Step-by-step explanation:

The Central Limit Theorem estabilishes that, for a random variable X, with mean \mu and standard deviation \sigma, a large sample size can be approximated to a normal distribution with mean \mu and standard deviation \frac{\sigma}{\sqrt{n}}.

Normal probability distribution

Problems of normally distributed samples can be solved using the z-score formula.
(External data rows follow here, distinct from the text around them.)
(* ===== verification/AnchorFacts.v ===== *)
(** * AnchorFacts: where anchors resolve to

    An anchor names the byte at an offset of an insertion, or the one before it.  [marks] says which,
    and [place] what the anchor should resolve to: the number of visible bytes up to it.  The
    index of insertions finds the fragment that holds the byte, and [offset_for_anchor] does
    resolve to that number. *)

From Stdlib Require Import Sorted.
From S2P Require Import Prelude Clock Locator UndoMap Bits Utf8 TextSummary Chunk ChunkFacts Rope RopeFacts.
From S2P Require Import RopeConvert Keyed SumTree SumTreeSpec SumTreeFind SumTreeTheorems Cursor CursorFacts.
From S2P Require Import Fragment RopeBuilder Buffer BufferFacts BufferSeen BufferSteps BufferLocal BufferInv.
From S2P Require Import BufferCommit BufferUndo BufferNew Anchor.
#[local] Open Scope N_scope.

(** ** Bytes with their insertions *)

(** A byte: the insertion that it belongs to, and whether it is visible. *)
Abbreviation stamp := (Lamport.t * bool)%type.
Definition stamps_of (l : list (Fragment * N)) : list stamp := (λ x, (timestamp x.1, visible x.1)) <$> l.
Definition stamps (ps : list piece) : list stamp := stamps_of (tagged ps).

(** How many bytes belong to [t], and how many are visible. *)
Definition of_insertion (t : Lamport.t) (l : list stamp) : N := len (filter (λ x, x.1 = t) l).
Definition live_len (l : list stamp) : N := len (filter (λ x, x.2 = true) l).

Lemma of_insertion_app t a b : of_insertion t (a ++ b) = of_insertion t a + of_insertion t b.
Proof. unfold of_insertion. by rewrite filter_app, len_app. Qed.

Lemma live_len_app a b : live_len (a ++ b) = live_len a + live_len b.
Proof. unfold live_len. by rewrite filter_app, len_app. Qed.

Lemma stamps_app a b : stamps_of (a ++ b) = stamps_of a ++ stamps_of b.
Proof. apply fmap_app. Qed.

Lemma of_insertion_same t (l : list stamp) : Forall (λ x, x.1 = t) l → of_insertion t l = len l.
Proof. unfold of_insertion. induction 1 as [|x l Hx _ IH]; [done|]. by rewrite filter_cons_True, !len_cons, IH by done. Qed.

Lemma of_insertion_other t (l : list stamp) : Forall (λ x, x.1 ≠ t) l → of_insertion t l = 0.
Proof. unfold of_insertion. induction 1 as [|x l Hx _ IH]; [done|]. by rewrite filter_cons_False by done. Qed.

Lemma stamps_tag f u : stamps_of (tag f u) = replicate (length u) (timestamp f, visible f).
Proof. unfold stamps_of, tag. induction u as [|c u IH]; [done|]. cbn. by f_equal. Qed.

Lemma of_insertion_replicate t t' b n : of_insertion t (replicate n (t', b)) = if bool_decide (t' = t) then N.of_nat n else 0.
Proof.
  case_bool_decide as H.
  - rewrite of_insertion_same by (by apply Forall_replicate). unfold len. by rewrite length_replicate.
  - apply of_insertion_other. by apply Forall_replicate.
Qed.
In a set with mean \mu and standard deviation \sigma, the zscore of a measure X is given by:

Z = \frac{X - \mu}{\sigma}

The Z-score measures how many standard deviations the measure is from the mean. After finding the Z-score, we look at the z-score table and find the p-value associated with this z-score. This p-value is the probability that the value of the measure is smaller than X, that is, the percentile of X. Subtracting 1 by the pvalue, we get the probability that the value of the measure is greater than X.

In this problem, we have that:

\mu = 9.6, \sigma = 0.5.

a. Find the probability that a randomly selected woman has a foot length less than 10.0 in

This probability is the pvalue of Z when X = 10.
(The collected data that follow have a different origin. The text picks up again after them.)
(** Anchors in the same insertion. *)
Lemma same_insertion_order l a1 a2 X1 X2 b1 b2 : marks l a1 X1 b1 → marks l a2 X2 b2 → anchor_timestamp a1 = anchor_timestamp a2 →
  anchor_offset a1 < anchor_offset a2 ∨ anchor_offset a1 = anchor_offset a2 ∧ (anchor_bias a1 = Left ∨ anchor_bias a2 = Right) →
  place (anchor_bias a1) X1 b1 ≤ place (anchor_bias a2) X2 b2.
Proof.
  intros ((Y1 & E1) & H1) ((Y2 & E2) & H2) Ht Hle. rewrite Ht in *. rewrite E1 in E2.
  pose proof (place_bounds (anchor_bias a1) X1 (anchor_timestamp a2) b1) as P1. pose proof (place_bounds (anchor_bias a2) X2 (anchor_timestamp a2) b2) as P2.
  assert (∀ X b, of_insertion (anchor_timestamp a2) (X ++ [(anchor_timestamp a2, b)]) = of_insertion (anchor_timestamp a2) X + 1) as Hone.
  { intros X b. rewrite of_insertion_app, (of_insertion_same _ [_]) by (constructor; done). done. }
  apply app_elem_cases in E2 as [(Y' & ->)|(k & -> & E)].
  - change (?x :: ?y) with ([x] ++ y) in H1. rewrite (assoc_L (++)), of_insertion_app, Hone in H1.
    destruct (anchor_bias a1), (anchor_bias a2); cbn [is_left] in *; try lia; naive_solver lia.
  - destruct k as [|x k].
    + injection E as <- _. rewrite app_nil_r in *. unfold place. destruct (anchor_bias a1), (anchor_bias a2); cbn [is_left andb] in *; destruct b1; lia.
    + injection E as <- _. pose proof (live_len_prefix (X1 ++ [(anchor_timestamp a2, b1)]) k) as Hp. rewrite <- (assoc_L (++)) in Hp. cbn [app] in Hp. lia.
Qed.

(** An anchor that belongs to the text, and what it resolves to. *)
Definition anchored (ps : list piece) (a : Anchor) (n : N) : Prop :=
  (is_min a = true ∧ n = 0) ∨ (is_max a = true ∧ n = len (vis_text ps)) ∨ ∃ X b, marks (stamps ps) a X b ∧ n = place (anchor_bias a) X b.

Lemma min_timestamp a : is_min a = true → anchor_timestamp a = Lamport.MIN.
Proof. by intros [[Ht%bool_decide_eq_true _]%andb_prop _]%andb_prop. Qed.

Lemma max_timestamp a : is_max a = true → anchor_timestamp a = Lamport.MAX ∧ is_min a = false.
Proof.
  intros [[Ht%bool_decide_eq_true _]%andb_prop _]%andb_prop. split; [done|]. unfold is_min. by rewrite Ht.
Qed.

Section order.
Context (v : Global.t) (s : BufferSnapshot) (ps : list piece) (Hs : snapshot_ok v s ps).

Lemma anchored_resolves a n : anchored ps a n → offset_for_anchor s a = Some n.
Proof.
  intros [[Hm ->]|[[Hm ->]|(X & b & Hm & ->)]]; [..|by apply (place_resolves v s ps Hs)]; unfold offset_for_anchor.
  - by rewrite Hm.
  - destruct (max_timestamp a Hm) as [_ ->]. by rewrite Hm, (rope_len_text v s ps Hs).
Qed.

(** The identifier of a fragment that holds the byte of the anchor. *)
Lemma owner_id A p B a : ps = A ++ p :: B → owns p.1 a → fragment_id_for_anchor s a = Some (id p.1).
Proof.
  intros Hps Hown. destruct (owner_inside v s ps Hs _ _ _ _ Hps Hown) as [Hmin Hmax]. unfold fragment_id_for_anchor, try_fragment_id_for_anchor.
  assert (p ∈ ps) as Hp by (rewrite Hps, elem_of_app, elem_of_cons; auto).
  rewrite Hmin, Hmax, (find_owner s ps.*1 (ok_insertions _ _ _ Hs) (ok_order _ _ _ Hs) (sized_flen _ (ok_sized _ _ _ Hs)) p.1 a);
    [done|by apply list_elem_of_fmap_2|done].
Qed.

(** The place of an anchor lies in its fragment. *)
Lemma owner_bounds A p B a : ps = A ++ p :: B → owns p.1 a → let n := len (vis_text A) + (if visible p.1 then anchor_offset a - insertion_offset p.1 else 0) in
  len (vis_text A) ≤ n ≤ len (vis_text (A ++ [p])).
Proof.
  intros Hps [_ Ho] n. pose proof (sized_lengths v s ps Hs) as Hl. rewrite Hps in Hl. apply Forall_app in Hl as [_ [Hl _]%Forall_cons].
  unfold n. rewrite vis_text_app, len_app, vis_text_singleton. unfold vis. destruct (visible p.1); [|change (len ([] : str)) with 0]; destruct (anchor_bias a); lia.
Qed.

Lemma pieces_in_order A1 p1 B1 A2 p2 B2 : ps = A1 ++ p1 :: B1 → ps = A2 ++ p2 :: B2 → id p1.1 ≺ id p2.1 →
  len (vis_text (A1 ++ [p1])) ≤ len (vis_text A2).
Proof.
  intros E1 E2 Hlt. pose proof (ok_ids _ _ _ Hs) as Hids. rewrite E1 in E2. apply app_elem_cases in E2 as [(Y & ->)|(k & -> & E)].
  - exfalso. rewrite E1, fmap_app, fmap_cons, fmap_app, fmap_cons in Hids.
    assert (id p2.1 ≺ id p1.1) as Hgt.
    { apply (StronglySorted_before _ _ _ _ (id p2.1) Hids). rewrite fmap_app, fmap_cons, fmap_app, fmap_cons, elem_of_app, elem_of_cons. auto. }
    by apply (olt_irrefl (id p1.1)), (olt_trans _ (id p2.1)).
  - destruct k as [|x k]; [injection E as -> _; by apply olt_irrefl in Hlt|]. injection E as <- _.
    change (A1 ++ p1 :: k) with (A1 ++ [p1] ++ k). rewrite (assoc_L (++)), (vis_text_app (A1 ++ [p1]) k), len_app. lia.
Qed.

(** What the comparison knows of an anchor: the identifier, and bounds of the place. *)
Definition sited (a : Anchor) (n : N) (i : Locator.t) : Prop :=
  (anchor_timestamp a = Lamport.MIN ∧ i = Locator.min ∧ n = 0) ∨ (anchor_timestamp a = Lamport.MAX ∧ i = Locator.max ∧ n = len (vis_text ps)) ∨
  ∃ A p B, ps = A ++ p :: B ∧ anchor_timestamp a = timestamp p.1 ∧ i = id p.1 ∧ len (vis_text A) ≤ n ≤ len (vis_text (A ++ [p])).

Lemma anchored_sited a n : anchored ps a n → ∃ i, fragment_id_for_anchor s a = Some i ∧ sited a n i.
Proof.
  unfold fragment_id_for_anchor, try_fragment_id_for_anchor. intros [[Hm ->]|[[Hm ->]|(X & b & Hm & ->)]].
  - rewrite Hm. exists Locator.min. split; [done|left]. by rewrite min_timestamp.
  - destruct (max_timestamp a Hm) as [Ht ->]. rewrite Hm. exists Locator.max. split; [done|right; by left].
  - destruct (place_owner v s ps Hs a X b Hm) as (A & p & B & Hps & Hown & Hp). exists (id p.1). split; [by eapply owner_id|right; right].
    exists A, p, B. split_and!; [done|symmetry; apply Hown|done|..]; rewrite Hp; by eapply owner_bounds.
Qed.

Lemma sited_order a1 a2 n1 n2 i1 i2 : sited a1 n1 i1 → sited a2 n2 i2 → i1 ≺ i2 → n1 ≤ n2.
Proof.
  assert (∀ A p B, ps = A ++ p :: B → loc_ok (id p.1) ∧ len (vis_text (A ++ [p])) ≤ len (vis_text ps)) as Hpiece.
  { intros A p B E. pose proof (ok_located _ _ _ Hs) as Hl. rewrite E in *. apply Forall_app in Hl as [_ [Hl _]%Forall_cons]. split; [done|].
    change (p :: B) with ([p] ++ B). rewrite (assoc_L (++)), (vis_text_app _ B), len_app. lia. }
  intros [(_ & -> & ->)|[(_ & -> & ->)|(A1 & p1 & B1 & E1 & _ & -> & H1)]] [(_ & -> & ->)|[(_ & -> & ->)|(A2 & p2 & B2 & E2 & _ & -> & H2)]] Hlt;
    try lia.
  - exfalso. by vm_compute in Hlt.
  - exfalso. destruct (Hpiece _ _ _ E2) as [[_ Hm] _]. by apply (olt_irrefl Locator.max), (olt_trans _ (id p2.1)).
  - exfalso. destruct (Hpiece _ _ _ E1) as [[Hm _] _]. apply (olt_irrefl (id p1.1)), (olt_trans _ Locator.min); [done|]. apply min_lt, Hm.
  - destruct (Hpiece _ _ _ E1). lia.
  - pose proof (pieces_in_order _ _ _ _ _ _ E1 E2 Hlt). lia.
Qed.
Z = \frac{X - \mu}{\sigma}

Z = \frac{10 - 9.6}{0.5}

Z = 0.8

Z = 0.8 has a pvalue of 0.7881.

So there is a 78.81% probability that a randomly selected woman has a foot length less than 10.0 in.

b. Find the probability that a randomly selected woman has a foot length between 8.0 in and 10.0 in.

This is the pvalue of Z when X = 10 subtracted by the pvalue of Z when X = 8.

When X = 10, Z has a pvalue of 0.7881.

For X = 8:

Z = \frac{X - \mu}{\sigma}

Z = \frac{8 - 9.6}{0.5}

Z = -3.2

Z = -3.2 has a pvalue of 0.0007.

So there is a 0.7881 - 0.0007 = 0.7874 = 78.74% probability that a randomly selected woman has a foot length between 8.0 in and 10.0 in.

c. Find the probability that 25 women have foot lengths with a mean greater than 9.8 in.

Now we have n = 25, s = \frac{0.5}{\sqrt{25}} = 0.1.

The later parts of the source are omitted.